Postural hypotension, a fall of more than 20 mmHg in systolic blood pressure on standing, may lead to syncope or presyncope. It can be caused by hypovolaemia, drugs ( Box 4.7 ) or autonomic neuropathy and is common in the elderly, affecting up to one-third of individuals over 65 years.


In simple faint and other forms of reflex syncope or presyncope, abnormal autonomic reflexes produce a sudden slow heart rate (bradycardia) and/or vasodilatation. These may be triggered in healthy people forced to stand for a long time in a warm environment or subject to painful or emotional stimuli, such as the sight of blood. There is typically a prodrome of lightheadedness, tinnitus, nausea, sweating and facial pallor, and a darkening of vision from the periphery as the retinal blood supply (the most oxygen-sensitive part of the nervous system) is reduced. The person then slides to the floor, losing consciousness. When laid flat to aid cerebral circulation the individual wakes up, often flushing from vasodilatation and nauseated or even vomiting due to vagal overactivity. If the person is held upright by misguided bystanders, continued cerebral hypoperfusion delays recovery and may lead to a seizure and a mistaken diagnosis of epilepsy. In patients with hypersensitive carotid sinus syndrome, pressure over the carotid sinus may lead to reflex bradycardia and syncope.

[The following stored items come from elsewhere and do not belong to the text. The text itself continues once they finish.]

(** A FIN on its own leaves nothing to send, unless the half has been reset. *)
Lemma carve_fin_quiet se id out se' out' r : send_fc se → rtx_queue se = [] → write_buf se = [] →
  has_outbound se = true → carve_frame se id 0 out = (se', out', r) →
  write_buf se' = [] ∧ (ss_reset_code se = None → fin_sent se' = true).
Proof.
  intros Hfc Hq Hb Ho Hc. destruct (has_outbound_fin se Ho Hq Hb) as [Hf Hfs]. pose proof Hfc as [F1 F2 F3 _ F4].
  unfold carve_frame in Hc. rewrite Ho in Hc. cbn [negb] in Hc. cbv zeta in Hc. rewrite Hb in Hc.
  change (Z.min 0 (zlen [])) with 0 in Hc. change (zdrop 0 []) with (@nil Z) in Hc.
  unfold charged in F4. rewrite Hb in F4. change (zlen []) with 0 in F4.
  assert (wadd 64 (write_off se) 0 = write_off se) as Hw
    by (unfold wadd; rewrite Z.add_0_r; apply wrap_small; unfold in_width; lia).
  rewrite Hw in Hc. injection Hc as <- _ _.
  match goal with |- context [push_sent ?m ?c] => destruct (push_sent_keeps m c) as (_ & E2 & _);
    assert (write_buf (push_sent m c) = write_buf m) as -> by (unfold push_sent; by destruct (chunk_acked m c));
    rewrite E2 end.
  split; [done|]. intros Hn. cbn. destruct (ss_fin_offset se) as [f|] eqn:Ef; [|done].
  rewrite (F3 Hn f eq_refl), Hfs. unfold charged. rewrite Hb. change (zlen []) with 0.
  by rewrite Z.add_0_r, !Z.eqb_refl.
Qed.

Lemma pop_data_rel st id budget out st' out' pop : next_control st id = None → 0 ≤ budget →
  (∀ se, st_send st = Some se → send_fc se) → pop_data st id budget out = Some (st', out', pop) →
  pop_rel st st' ∧ pop_wakes st st' pop.
Proof.
  intros Hnc Hbud Hfc Hp. apply next_control_none in Hnc as [Hns Hnr].
  assert (∀ x, pop_wakes st st NoRoom → Some (st, x, NoRoom) = Some (st', out', pop) →
    pop_rel st st' ∧ pop_wakes st st' pop) as Hroom by (intros x _ [= <- _ <-]; by split; [apply pop_rel_refl|]).
  unfold pop_data in Hp. destruct (st_send st) as [se|] eqn:Hse.
  2:{ injection Hp as <- _ <-. split; [apply pop_rel_refl|]. split; [done|]. unfold must_send. rewrite Hse.
      destruct (st_recv st) as [r|]; [|done]. destruct Hnr as [-> ->]. done. }
  specialize (Hfc se eq_refl). destruct Hns as [Hrp Hbl].
  destruct (peek_rtx se) as [[o l]|] eqn:Hpk.
  - unfold pop_rtx in Hp. cbv zeta in Hp. destruct (_ <? _); [by apply (Hroom out)|].
    destruct (pop_rtx_frame se id _ out) as [[se' o'] [[[x y] z]|]] eqn:Hpr; [|done]. injection Hp as <- _ <-.
    split; [apply (pop_rel_send st se se' Hse); intros _; apply same_fc_ok; [done|]; by eapply pop_rtx_fc|].
    cbn [pop_wakes]. apply must_needs.
  - assert (rtx_queue se = []) as Hq.
    { unfold peek_rtx in Hpk. by destruct (rtx_queue se) as [|[[? ?] ?] ?]. }
    destruct (has_outbound se) eqn:Ho.
    2:{ injection Hp as <- _ <-. split; [apply pop_rel_refl|]. split; [done|].
        destruct (must_send st) eqn:Hm; [|done]. by rewrite (must_send_data st se Hse Hbl Hrp Hnr Hm) in Ho. }
    unfold pop_fresh in Hp. cbv zeta in Hp. destruct (Z.ltb_spec budget (stream_header_len id (write_off se) (zlen (write_buf se)) + 1)); [by apply (Hroom out)|].
    pose proof (zlen_nonneg (write_buf se)) as Hz.
    set (cs := Z.min _ _) in Hp. assert (0 ≤ cs) by (subst cs; unfold sat_sub; lia).
    destruct (Z.eqb_spec cs 0) as [Hcs|Hcs].
    + destruct (_ && _ && _ && _); [|by apply (Hroom out)].
      destruct (carve_frame se id 0 out) as [[se' o'] [[[x y] z]|]] eqn:Hc; [|done]. injection Hp as <- _ <-.
      split; [apply (pop_rel_send st se se' Hse); intros _; eapply carve_fc; [done| |done]; lia|].
      assert (write_buf se = []) as Hb by (apply length_zero_iff_nil; subst cs; unfold sat_sub, zlen in *; lia).
      destruct (carve_fin_quiet se id out se' o' _ Hfc Hq Hb Ho Hc) as [Hb' Hf].
      destruct (carve_keeps _ _ _ _ _ _ _ Hc) as (K1 & K2 & K3 & K4 & K5).
      cbn [pop_wakes]. unfold must_send. cbn [update st_send st_recv]. rewrite K1, K2, K3, K4, K5, Hrp, Hbl, Hq, Hb'.
      destruct (st_recv st) as [r|]; [destruct Hnr as [-> ->]|]; destruct (ss_reset_code se); simpl;
        rewrite ?andb_false_r, ?orb_false_r; try done; rewrite Hf by done; by rewrite andb_false_r.
    + destruct (carve_frame se id cs out) as [[se' o'] [[[x y] z]|]] eqn:Hc; [|done]. injection Hp as <- _ <-.
      split; [apply (pop_rel_send st se se' Hse); intros _; by eapply carve_fc|].
      destruct (carve_keeps _ _ _ _ _ _ _ Hc) as (K1 & K2 & K3 & K4 & K5).
      cbn [pop_wakes]. apply (must_send_data (mkStream (st_id st) (Some se') (st_recv st))); [done|congruence|congruence|done].
Qed.

Lemma pop_stream_frame_rel st id budget out st' out' pop : 0 ≤ budget →
  (∀ se, st_send st = Some se → send_fc se) → pop_stream_frame st id budget out = Some (st', out', pop) →
  pop_rel st st' ∧ pop_wakes st st' pop.
Proof.
  intros Hb Hfc Hp. unfold pop_stream_frame in Hp. destruct (next_control st id) as [[frame st1]|] eqn:Hn.
  - unfold pop_control in Hp. destruct (_ <? _); [injection Hp as <- _ <-; by split; [apply pop_rel_refl|]|].
    destruct (popped_encode frame out); [|done]. injection Hp as <- _ <-.
    split; [by eapply next_control_rel|]. cbn [pop_wakes]. apply must_needs.
  - by eapply pop_data_rel.
Qed.

(** A popped stream is written back. *)
Lemma pop_put_inv (P P' : Z → Prop) s id st st' : streams_inv P s → streams_map s !! id = Some st →
  pop_rel st st' → (∀ i, i ≠ id → P i → P' i) → (must_send st' = true → id ∈ ready_to_send s ∨ P' id) →
  streams_inv P' (put_stream s id st').
Proof.
  intros Hi Hst [Hr Hs] HP Hw. eapply (inv_put P P' s _ id st st'); try done.
  - pose proof (rv_used _ _ _ _ _ _ (iv_recv _ _ Hi)) as Hu. unfold recvs. cbn.
    inversion Hr as [r r' [Hok Hc] E1 E2|E1 E2].
    + rewrite (omap_put_some st_recv _ id _ r') by done.
      assert (recvs s !! id = Some r) as Hlk by (by rewrite (recvs_lookup s id st)).
      pose proof (rside_put (recvs s) (stream_high_offset s) (stream_high_offset s) _ _ _ _ id r r'
        (high_of (stream_high_offset s) id) 0 (iv_recv _ _ Hi) Hlk
        ltac:(apply Hok, (rv_half _ _ _ _ _ _ (iv_recv _ _ Hi) id r Hlk)) eq_refl ltac:(done) ltac:(lia)
        ltac:(lia) ltac:(lia) ltac:(lia)) as H. by rewrite Z.sub_diag, !Z.add_0_r in H.
    + rewrite (omap_put_same st_recv _ id st) by congruence. apply Hi.
  - pose proof (sd_used _ _ _ (iv_send _ _ Hi)) as Hu. unfold sends. cbn.
    inversion Hs as [se se' Hok E1 E2|E1 E2].
    + rewrite (omap_put_some st_send _ id _ se') by done.
      assert (sends s !! id = Some se) as Hlk by (by rewrite (sends_lookup s id st)).
      destruct (Hok (sd_half _ _ _ (iv_send _ _ Hi) id se Hlk)) as [Hfc Hc].
      pose proof (sside_put (sends s) _ _ id se se' 0 (iv_send _ _ Hi) Hlk Hfc ltac:(lia) ltac:(lia)) as H.
      by rewrite Z.add_0_r in H.
    + rewrite (omap_put_same st_send _ id st) by congruence. apply Hi.
Qed.

(** The head of the queue is taken off it. *)
Lemma dequeue_inv s id queue : inv s → ready_to_send s = id :: queue →
  inv_but id (s <| ready_to_send := queue |> <| ready_set := ready_set s ∖ {[id]} |>).
Proof.
  intros [I1 I2 [Q1 Q2 Q3] I4 I5 I6 I7 I8 I9 []] Hq. rewrite Hq in Q1, Q2, Q3. apply NoDup_cons in Q1 as [Hn Q1].
  split; [exact I1|exact I2| |exact I4|exact I5|exact I6|exact I7|exact I8|exact I9|by split].
  split; [exact Q1| |].
  - intros i. cbn. rewrite elem_of_difference, not_elem_of_singleton, Q2, elem_of_cons.
    split; [tauto|]. intros Hi. split; [by right|]. intros ->. done.
  - intros i st Hst Hm. destruct (Q3 i st Hst Hm) as [Hin|Hin]; [|done]. apply elem_of_cons in Hin as [->|]; [by right|by left].
Qed.

Lemma inv_but_quiet s id : inv_but id s → (∀ st, streams_map s !! id = Some st → must_send st = false) → inv s.
Proof.
  intros [I1 I2 [Q1 Q2 Q3] I4 I5 I6 I7 I8 I9 []] Hq. split; try done. split; try done.
  intros i st Hst Hm. destruct (Q3 i st Hst Hm) as [?| ->]; [by left|]. by rewrite (Hq st Hst) in Hm.
Qed.

Lemma pop_ready_inv n : ∀ s budget out s' out' pop, inv s → 0 ≤ budget →
  pop_ready n s budget out = Some (s', out', pop) → inv s'.
Proof.
  induction n as [|n IH]; intros s budget out s' out' pop Hi Hb Hp; cbn [pop_ready] in Hp; [by injection Hp as <- _ _|].
  destruct (ready_to_send s) as [|id queue] eqn:Hq; [by injection Hp as <- _ _|].
  pose proof (dequeue_inv s id queue Hi Hq) as Hd. cbv zeta in Hp.
  set (s1 := s <| ready_to_send := queue |> <| ready_set := _ |>) in *.
  change (streams_map s1) with (streams_map s) in Hp. destruct (streams_map s !! id) as [st|] eqn:Hst.
  2:{ eapply IH; [|done..]. apply (inv_but_quiet s1 id Hd). intros st Hs. change (streams_map s !! id = Some st) in Hs. congruence. }
  destruct (pop_stream_frame st id budget out) as [[[st' o'] p]|] eqn:Hpop; [|done]. cbn [mbind option_bind] in Hp.
  assert (∀ se, st_send st = Some se → send_fc se) as Hfc
    by (intros se Hse; by apply (get_send_fc s id st se Hi), get_send_Some).
  destruct (pop_stream_frame_rel _ _ _ _ _ _ _ Hb Hfc Hpop) as [Hrel Hw].
  assert (inv_but id (put_stream s1 id st')) as Hbut
    by (eapply pop_put_inv; [exact Hd|exact Hst|done|by auto|by right]).
  destruct p as [frame more| |]; cbn [pop_wakes] in Hw.
  - destruct more; injection Hp as <- _ _; [by apply enqueue_ready_inv|].
    apply (inv_but_quiet _ id Hbut). intros x Hx. cbn in Hx. rewrite lookup_insert_eq in Hx. injection Hx as <-.
    destruct (must_send st'); [|done]. by specialize (Hw eq_refl).
  - eapply IH; [|done..]. by apply enqueue_ready_inv.
  - destruct Hw as [-> Hw]. eapply IH; [|done..]. apply (inv_but_quiet _ id Hbut).
    intros x Hx. cbn in Hx. rewrite lookup_insert_eq in Hx. by injection Hx as <-.
Qed.

Lemma pop_conn_frames_inv P s budget out s' out' frame : streams_inv P s →
  pop_conn_frames s budget out = Some (s', out', frame) → streams_inv P s'.
Proof.
  intros Hi Hp. unfold pop_conn_frames in Hp. cbv zeta in Hp. apply head_Some_elem_of in Hp.
  apply list_elem_of_omap in Hp as (o & Hin & Ho). simpl in Ho. subst o.
  assert (∀ pending cleared, pop_conn pending cleared budget out = Some (s', out', frame) → s' = cleared) as Hc.
  { intros pending cleared. unfold pop_conn. destruct pending; [|done]. simpl. destruct (_ <=? _); [|done].
    by intros [= -> _ _]. }
  rewrite !elem_of_cons, elem_of_nil in Hin.
  destruct Hin as [H|[H|[H|[H|[H|[H|H]]]]]]; [..|done]; symmetry in H; apply Hc in H as ->; by eapply flags_inv.
Qed.

Lemma pop_frame_into_inv s budget out s' out' pop : inv s → 0 ≤ budget →
  pop_frame_into s budget out = Some (s', out', pop) → inv s'.
Proof.
  intros Hi Hb Hp. unfold pop_frame_into in Hp.
  destruct (pop_conn_frames s budget out) as [[[s1 [o|]] frame]|] eqn:Hc; [| |by eapply pop_ready_inv].
  - injection Hp as <- _ _. by eapply pop_conn_frames_inv.
  - done.
Qed.

(** * Acknowledgements and losses *)

Lemma acked_rtx se o l fin : rtx_queue (on_range_acked se o l fin) ≠ [] → rtx_queue se ≠ [].
Proof.
  intros H E. apply H. unfold on_range_acked. rewrite E. by destruct (_ && _ && _ && _).
Qed.

Lemma on_chunk_acked_inv s id o l fin : inv s → inv (on_chunk_acked s id o l fin).
Proof.
  intros Hi. unfold on_chunk_acked. apply reap_if_terminal_inv.
  destruct (get_send s id) as [[st se]|] eqn:Hg; [|done]. pose proof (get_send_fc _ _ _ _ Hi Hg) as Hfc.
  destruct (same_fc_ok _ _ Hfc (on_range_acked_fc se o l fin Hfc)) as [Hfc' Hc].
  eapply put_send_same; [done..|by rewrite Hc|]. eapply wake_less_send; [done..|].
  apply get_send_Some in Hg as [_ Hse]. apply (must_send_mono st se _ Hse); [| |..];
    try (unfold on_range_acked; by destruct (_ && _ && _ && _)). apply acked_rtx.
Qed.

Lemma on_chunk_lost_inv s id o l fin : inv s → inv (on_chunk_lost s id o l fin).
Proof.
  intros Hi. unfold on_chunk_lost. destruct (get_send s id) as [[st se]|] eqn:Hg; [|done].
  pose proof (get_send_fc _ _ _ _ Hi Hg) as Hfc.
  pose proof (on_range_lost_fc se o l fin Hfc) as Hs. destruct (on_range_lost se o l fin) as [se' moved] eqn:Hl.
  cbn [fst] in Hs. destruct moved; [by eapply send_enqueue_fc|].
  destruct (same_fc_ok _ _ Hfc Hs) as [Hfc' Hc].
  eapply put_send_same; [done..|by rewrite Hc|]. eapply wake_less_send; [done..|].
  apply get_send_Some in Hg as [_ Hse]. unfold on_range_lost in Hl. injection Hl as <- Hm.
  apply negb_false_iff in Hm. apply (must_send_mono st se _ Hse); try done.
  simpl.
  destruct (filter (λ c, lost_chunk se o _ fin c = true) (sent_chunks se)); [by rewrite app_nil_r|done].
Qed.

Arrhythmias can cause syncope or presyncope. The most common cause is bradyarrhythmia caused by sinoatrial disease or atrioventricular block: Stokes–Adams attacks. Rate-limiting drugs are a common cause of bradyarrhythmia. Supraventricular tachyarrhythmias, like atrial fibrillation, rarely cause syncope whereas ventricular tachycardia often causes syncope or presyncope, especially in patients with impaired left ventricular function.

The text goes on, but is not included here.